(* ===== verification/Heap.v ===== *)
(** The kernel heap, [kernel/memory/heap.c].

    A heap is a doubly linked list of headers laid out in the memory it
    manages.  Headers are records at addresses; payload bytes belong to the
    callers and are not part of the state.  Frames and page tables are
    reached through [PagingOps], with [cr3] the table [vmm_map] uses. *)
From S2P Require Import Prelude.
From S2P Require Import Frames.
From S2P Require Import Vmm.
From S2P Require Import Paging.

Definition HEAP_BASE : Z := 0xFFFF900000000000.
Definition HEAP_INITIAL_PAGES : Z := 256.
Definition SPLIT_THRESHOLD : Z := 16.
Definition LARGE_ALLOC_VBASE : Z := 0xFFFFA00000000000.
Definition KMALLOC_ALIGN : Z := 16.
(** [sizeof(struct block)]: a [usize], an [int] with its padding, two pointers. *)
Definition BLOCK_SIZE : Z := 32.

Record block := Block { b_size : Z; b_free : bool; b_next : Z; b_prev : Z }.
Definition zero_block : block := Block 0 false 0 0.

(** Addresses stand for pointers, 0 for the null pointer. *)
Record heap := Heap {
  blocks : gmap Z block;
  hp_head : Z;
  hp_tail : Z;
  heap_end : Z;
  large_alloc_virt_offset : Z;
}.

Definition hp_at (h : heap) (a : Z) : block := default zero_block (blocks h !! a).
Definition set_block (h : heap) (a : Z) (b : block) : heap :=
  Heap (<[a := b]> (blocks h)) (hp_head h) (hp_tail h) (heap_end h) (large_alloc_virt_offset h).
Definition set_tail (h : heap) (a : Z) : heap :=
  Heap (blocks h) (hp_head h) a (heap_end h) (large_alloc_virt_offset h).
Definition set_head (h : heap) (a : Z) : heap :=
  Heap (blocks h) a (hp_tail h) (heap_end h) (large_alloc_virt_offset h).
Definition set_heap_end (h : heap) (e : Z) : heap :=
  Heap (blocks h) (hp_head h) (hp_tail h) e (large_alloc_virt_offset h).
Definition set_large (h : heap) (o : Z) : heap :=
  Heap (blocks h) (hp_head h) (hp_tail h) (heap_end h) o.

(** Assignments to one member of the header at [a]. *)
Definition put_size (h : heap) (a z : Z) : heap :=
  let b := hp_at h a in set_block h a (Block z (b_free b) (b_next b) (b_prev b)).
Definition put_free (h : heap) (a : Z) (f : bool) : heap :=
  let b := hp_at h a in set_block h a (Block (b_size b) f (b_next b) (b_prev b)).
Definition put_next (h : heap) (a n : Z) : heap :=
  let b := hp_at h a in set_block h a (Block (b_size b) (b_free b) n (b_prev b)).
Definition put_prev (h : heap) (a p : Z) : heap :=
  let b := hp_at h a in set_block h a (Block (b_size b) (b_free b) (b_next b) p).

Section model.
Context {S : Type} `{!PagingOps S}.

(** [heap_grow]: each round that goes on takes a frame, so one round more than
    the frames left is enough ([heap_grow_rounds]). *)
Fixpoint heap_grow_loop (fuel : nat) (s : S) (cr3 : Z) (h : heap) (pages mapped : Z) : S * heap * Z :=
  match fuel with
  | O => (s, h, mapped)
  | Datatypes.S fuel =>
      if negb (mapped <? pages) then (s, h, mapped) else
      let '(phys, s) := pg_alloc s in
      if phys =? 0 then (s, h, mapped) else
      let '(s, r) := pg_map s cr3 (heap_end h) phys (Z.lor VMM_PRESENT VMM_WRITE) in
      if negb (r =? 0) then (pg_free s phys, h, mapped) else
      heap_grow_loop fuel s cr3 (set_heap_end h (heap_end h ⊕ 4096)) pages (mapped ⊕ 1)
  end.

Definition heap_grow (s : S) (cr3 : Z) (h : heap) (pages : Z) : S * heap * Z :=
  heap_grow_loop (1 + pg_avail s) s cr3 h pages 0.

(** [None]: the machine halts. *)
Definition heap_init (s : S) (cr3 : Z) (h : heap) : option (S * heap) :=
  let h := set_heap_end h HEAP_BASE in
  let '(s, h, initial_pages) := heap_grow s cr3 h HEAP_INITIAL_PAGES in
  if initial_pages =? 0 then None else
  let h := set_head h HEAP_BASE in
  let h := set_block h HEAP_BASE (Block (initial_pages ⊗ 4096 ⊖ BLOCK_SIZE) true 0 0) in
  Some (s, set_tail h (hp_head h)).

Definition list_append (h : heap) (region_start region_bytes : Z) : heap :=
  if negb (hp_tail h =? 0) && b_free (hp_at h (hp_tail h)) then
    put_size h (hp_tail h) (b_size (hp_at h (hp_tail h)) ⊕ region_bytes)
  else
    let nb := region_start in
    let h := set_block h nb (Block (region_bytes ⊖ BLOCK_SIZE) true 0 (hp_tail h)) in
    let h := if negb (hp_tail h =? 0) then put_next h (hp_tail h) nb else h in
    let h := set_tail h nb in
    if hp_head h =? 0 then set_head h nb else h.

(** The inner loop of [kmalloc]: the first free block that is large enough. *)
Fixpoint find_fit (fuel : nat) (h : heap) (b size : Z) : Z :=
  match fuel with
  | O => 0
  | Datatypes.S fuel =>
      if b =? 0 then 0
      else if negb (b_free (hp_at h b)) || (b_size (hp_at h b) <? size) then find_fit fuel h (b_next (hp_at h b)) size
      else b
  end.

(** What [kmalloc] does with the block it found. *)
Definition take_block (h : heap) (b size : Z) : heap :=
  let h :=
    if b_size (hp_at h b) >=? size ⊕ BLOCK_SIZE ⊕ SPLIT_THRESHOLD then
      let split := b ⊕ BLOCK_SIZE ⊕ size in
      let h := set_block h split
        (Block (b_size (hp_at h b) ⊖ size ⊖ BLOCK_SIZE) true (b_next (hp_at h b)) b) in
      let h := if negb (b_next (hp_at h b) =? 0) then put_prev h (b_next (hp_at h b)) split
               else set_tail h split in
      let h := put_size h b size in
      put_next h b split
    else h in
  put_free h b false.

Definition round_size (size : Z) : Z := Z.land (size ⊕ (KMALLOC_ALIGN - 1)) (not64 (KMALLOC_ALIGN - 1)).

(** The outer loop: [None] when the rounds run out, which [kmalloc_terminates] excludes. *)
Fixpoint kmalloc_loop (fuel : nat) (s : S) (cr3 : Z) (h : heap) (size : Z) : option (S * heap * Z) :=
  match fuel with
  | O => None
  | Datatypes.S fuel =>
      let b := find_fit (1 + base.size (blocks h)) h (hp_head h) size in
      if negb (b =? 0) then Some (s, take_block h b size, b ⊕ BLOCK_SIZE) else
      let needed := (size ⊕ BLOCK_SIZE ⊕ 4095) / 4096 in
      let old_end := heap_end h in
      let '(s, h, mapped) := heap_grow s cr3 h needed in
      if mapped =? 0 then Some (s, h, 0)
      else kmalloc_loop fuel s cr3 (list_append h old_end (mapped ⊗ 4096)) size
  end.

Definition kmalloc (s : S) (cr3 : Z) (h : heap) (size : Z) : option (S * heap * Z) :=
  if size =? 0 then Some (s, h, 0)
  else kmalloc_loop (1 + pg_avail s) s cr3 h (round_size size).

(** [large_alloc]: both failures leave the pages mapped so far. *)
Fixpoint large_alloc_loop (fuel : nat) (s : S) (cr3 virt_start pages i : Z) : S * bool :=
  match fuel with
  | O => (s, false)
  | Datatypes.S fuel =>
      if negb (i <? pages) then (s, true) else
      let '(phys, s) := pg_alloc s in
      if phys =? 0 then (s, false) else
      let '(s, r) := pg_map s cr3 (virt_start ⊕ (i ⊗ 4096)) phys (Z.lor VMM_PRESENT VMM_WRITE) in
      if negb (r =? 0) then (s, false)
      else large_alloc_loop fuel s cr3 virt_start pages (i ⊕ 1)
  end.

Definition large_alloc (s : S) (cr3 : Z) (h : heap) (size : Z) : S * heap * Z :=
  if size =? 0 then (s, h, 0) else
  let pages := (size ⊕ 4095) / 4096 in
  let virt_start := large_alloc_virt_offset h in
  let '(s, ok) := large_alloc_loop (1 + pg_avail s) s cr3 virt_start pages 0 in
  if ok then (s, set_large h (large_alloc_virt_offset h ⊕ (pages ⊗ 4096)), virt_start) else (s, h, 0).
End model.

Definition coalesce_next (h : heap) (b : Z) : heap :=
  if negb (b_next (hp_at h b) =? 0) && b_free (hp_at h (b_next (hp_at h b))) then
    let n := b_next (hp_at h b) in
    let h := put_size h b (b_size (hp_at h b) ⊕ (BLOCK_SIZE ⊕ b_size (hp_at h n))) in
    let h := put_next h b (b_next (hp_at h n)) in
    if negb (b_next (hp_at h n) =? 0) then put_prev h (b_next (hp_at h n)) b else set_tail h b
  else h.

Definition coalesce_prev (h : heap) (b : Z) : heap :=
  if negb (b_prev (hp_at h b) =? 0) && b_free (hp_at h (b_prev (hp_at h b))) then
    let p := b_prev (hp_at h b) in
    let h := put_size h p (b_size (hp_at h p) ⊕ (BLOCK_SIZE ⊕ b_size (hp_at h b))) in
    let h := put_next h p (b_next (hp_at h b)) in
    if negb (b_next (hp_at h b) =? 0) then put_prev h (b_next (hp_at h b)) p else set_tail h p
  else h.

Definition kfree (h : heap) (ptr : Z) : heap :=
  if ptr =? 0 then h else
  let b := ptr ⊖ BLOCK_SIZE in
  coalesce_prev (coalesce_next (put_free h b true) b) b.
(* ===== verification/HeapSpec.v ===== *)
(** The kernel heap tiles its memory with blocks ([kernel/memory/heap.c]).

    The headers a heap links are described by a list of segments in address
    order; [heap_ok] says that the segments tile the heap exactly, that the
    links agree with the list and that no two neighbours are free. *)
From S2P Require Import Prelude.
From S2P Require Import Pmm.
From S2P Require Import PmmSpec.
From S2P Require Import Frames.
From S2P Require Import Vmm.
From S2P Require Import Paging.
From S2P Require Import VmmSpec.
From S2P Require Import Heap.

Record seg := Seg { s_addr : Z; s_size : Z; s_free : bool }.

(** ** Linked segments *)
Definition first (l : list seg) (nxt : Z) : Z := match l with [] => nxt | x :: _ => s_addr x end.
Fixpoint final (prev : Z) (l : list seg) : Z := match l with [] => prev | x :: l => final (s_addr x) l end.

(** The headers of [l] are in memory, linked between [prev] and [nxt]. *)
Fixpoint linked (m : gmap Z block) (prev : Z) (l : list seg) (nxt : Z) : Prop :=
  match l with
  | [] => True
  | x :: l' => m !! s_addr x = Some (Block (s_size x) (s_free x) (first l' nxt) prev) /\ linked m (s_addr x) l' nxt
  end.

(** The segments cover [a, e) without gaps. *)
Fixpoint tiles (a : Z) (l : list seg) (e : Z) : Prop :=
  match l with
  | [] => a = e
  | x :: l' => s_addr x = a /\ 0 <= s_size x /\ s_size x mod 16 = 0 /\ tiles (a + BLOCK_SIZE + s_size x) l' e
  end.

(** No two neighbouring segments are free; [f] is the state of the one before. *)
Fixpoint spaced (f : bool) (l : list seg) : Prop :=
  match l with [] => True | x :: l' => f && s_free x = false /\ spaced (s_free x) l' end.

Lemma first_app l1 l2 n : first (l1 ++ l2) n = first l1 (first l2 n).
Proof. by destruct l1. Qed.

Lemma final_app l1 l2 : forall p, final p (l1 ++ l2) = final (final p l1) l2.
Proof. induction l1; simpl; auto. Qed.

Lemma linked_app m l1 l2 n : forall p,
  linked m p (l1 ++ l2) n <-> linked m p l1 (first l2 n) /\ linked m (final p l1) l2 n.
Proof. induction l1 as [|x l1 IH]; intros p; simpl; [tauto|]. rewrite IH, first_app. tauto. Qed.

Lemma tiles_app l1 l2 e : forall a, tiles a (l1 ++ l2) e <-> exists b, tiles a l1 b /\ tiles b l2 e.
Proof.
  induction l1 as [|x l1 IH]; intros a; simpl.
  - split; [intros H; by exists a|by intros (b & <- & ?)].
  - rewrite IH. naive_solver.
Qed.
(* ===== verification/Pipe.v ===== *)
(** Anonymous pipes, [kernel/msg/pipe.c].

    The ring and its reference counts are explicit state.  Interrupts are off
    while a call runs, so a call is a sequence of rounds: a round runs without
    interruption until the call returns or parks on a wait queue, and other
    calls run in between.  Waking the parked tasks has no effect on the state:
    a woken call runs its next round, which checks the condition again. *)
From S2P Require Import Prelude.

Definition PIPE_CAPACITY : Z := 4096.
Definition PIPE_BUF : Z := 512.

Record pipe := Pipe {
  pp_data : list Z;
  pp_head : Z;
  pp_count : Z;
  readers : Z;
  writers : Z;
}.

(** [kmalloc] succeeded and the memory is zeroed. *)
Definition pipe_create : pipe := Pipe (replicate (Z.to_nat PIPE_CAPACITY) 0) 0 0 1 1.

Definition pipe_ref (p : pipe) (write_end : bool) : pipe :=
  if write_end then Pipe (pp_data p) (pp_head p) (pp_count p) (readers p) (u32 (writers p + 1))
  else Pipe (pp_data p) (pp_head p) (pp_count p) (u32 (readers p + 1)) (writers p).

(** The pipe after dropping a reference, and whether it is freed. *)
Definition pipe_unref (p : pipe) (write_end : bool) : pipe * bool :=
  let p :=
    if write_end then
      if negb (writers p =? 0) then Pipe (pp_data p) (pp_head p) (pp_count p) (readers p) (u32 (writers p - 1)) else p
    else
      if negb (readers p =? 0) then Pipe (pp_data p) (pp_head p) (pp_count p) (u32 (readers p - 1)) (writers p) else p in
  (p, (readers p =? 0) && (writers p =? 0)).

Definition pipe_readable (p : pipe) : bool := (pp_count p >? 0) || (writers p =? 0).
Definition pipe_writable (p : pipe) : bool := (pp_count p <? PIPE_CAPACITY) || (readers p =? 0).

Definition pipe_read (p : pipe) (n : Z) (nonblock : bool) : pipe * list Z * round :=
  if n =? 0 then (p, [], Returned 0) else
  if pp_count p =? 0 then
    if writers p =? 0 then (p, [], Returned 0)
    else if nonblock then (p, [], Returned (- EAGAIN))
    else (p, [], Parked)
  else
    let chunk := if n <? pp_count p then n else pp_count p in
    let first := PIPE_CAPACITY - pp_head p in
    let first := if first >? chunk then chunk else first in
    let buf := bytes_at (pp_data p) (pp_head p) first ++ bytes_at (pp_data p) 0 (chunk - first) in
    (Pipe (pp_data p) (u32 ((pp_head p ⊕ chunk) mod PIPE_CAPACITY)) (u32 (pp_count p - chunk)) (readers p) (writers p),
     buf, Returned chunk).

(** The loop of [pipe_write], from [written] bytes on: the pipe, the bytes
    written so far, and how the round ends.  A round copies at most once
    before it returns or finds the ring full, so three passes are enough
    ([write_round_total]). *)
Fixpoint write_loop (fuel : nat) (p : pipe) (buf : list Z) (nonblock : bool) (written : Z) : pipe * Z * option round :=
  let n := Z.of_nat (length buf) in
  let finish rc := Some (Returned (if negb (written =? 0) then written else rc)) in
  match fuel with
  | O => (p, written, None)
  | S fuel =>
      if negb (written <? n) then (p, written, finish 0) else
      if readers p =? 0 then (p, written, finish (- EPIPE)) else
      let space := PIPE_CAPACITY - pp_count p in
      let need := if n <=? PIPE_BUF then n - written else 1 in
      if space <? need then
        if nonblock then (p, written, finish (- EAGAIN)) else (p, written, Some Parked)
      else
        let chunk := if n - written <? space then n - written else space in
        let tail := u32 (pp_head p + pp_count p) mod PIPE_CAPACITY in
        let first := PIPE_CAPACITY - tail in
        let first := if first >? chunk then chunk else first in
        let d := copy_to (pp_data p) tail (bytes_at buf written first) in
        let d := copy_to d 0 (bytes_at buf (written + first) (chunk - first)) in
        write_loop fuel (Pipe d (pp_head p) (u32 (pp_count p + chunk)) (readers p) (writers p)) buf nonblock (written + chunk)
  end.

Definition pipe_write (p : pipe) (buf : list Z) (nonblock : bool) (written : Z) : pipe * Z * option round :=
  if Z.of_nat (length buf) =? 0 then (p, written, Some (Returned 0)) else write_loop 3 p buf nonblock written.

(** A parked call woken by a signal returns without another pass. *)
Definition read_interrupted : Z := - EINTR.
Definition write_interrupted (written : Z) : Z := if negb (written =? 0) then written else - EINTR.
######
• Directions for this task: Whatever else the listing above holds, retype exactly only the lines from the one containing "Fixpoint tiles (a" to the one containing "Fixpoint spaced (f", both ends kept.

• Written answer:
Fixpoint tiles (a : Z) (l : list seg) (e : Z) : Prop :=
  match l with
  | [] => a = e
  | x :: l' => s_addr x = a /\ 0 <= s_size x /\ s_size x mod 16 = 0 /\ tiles (a + BLOCK_SIZE + s_size x) l' e
  end.

(** No two neighbouring segments are free; [f] is the state of the one before. *)
Fixpoint spaced (f : bool) (l : list seg) : Prop :=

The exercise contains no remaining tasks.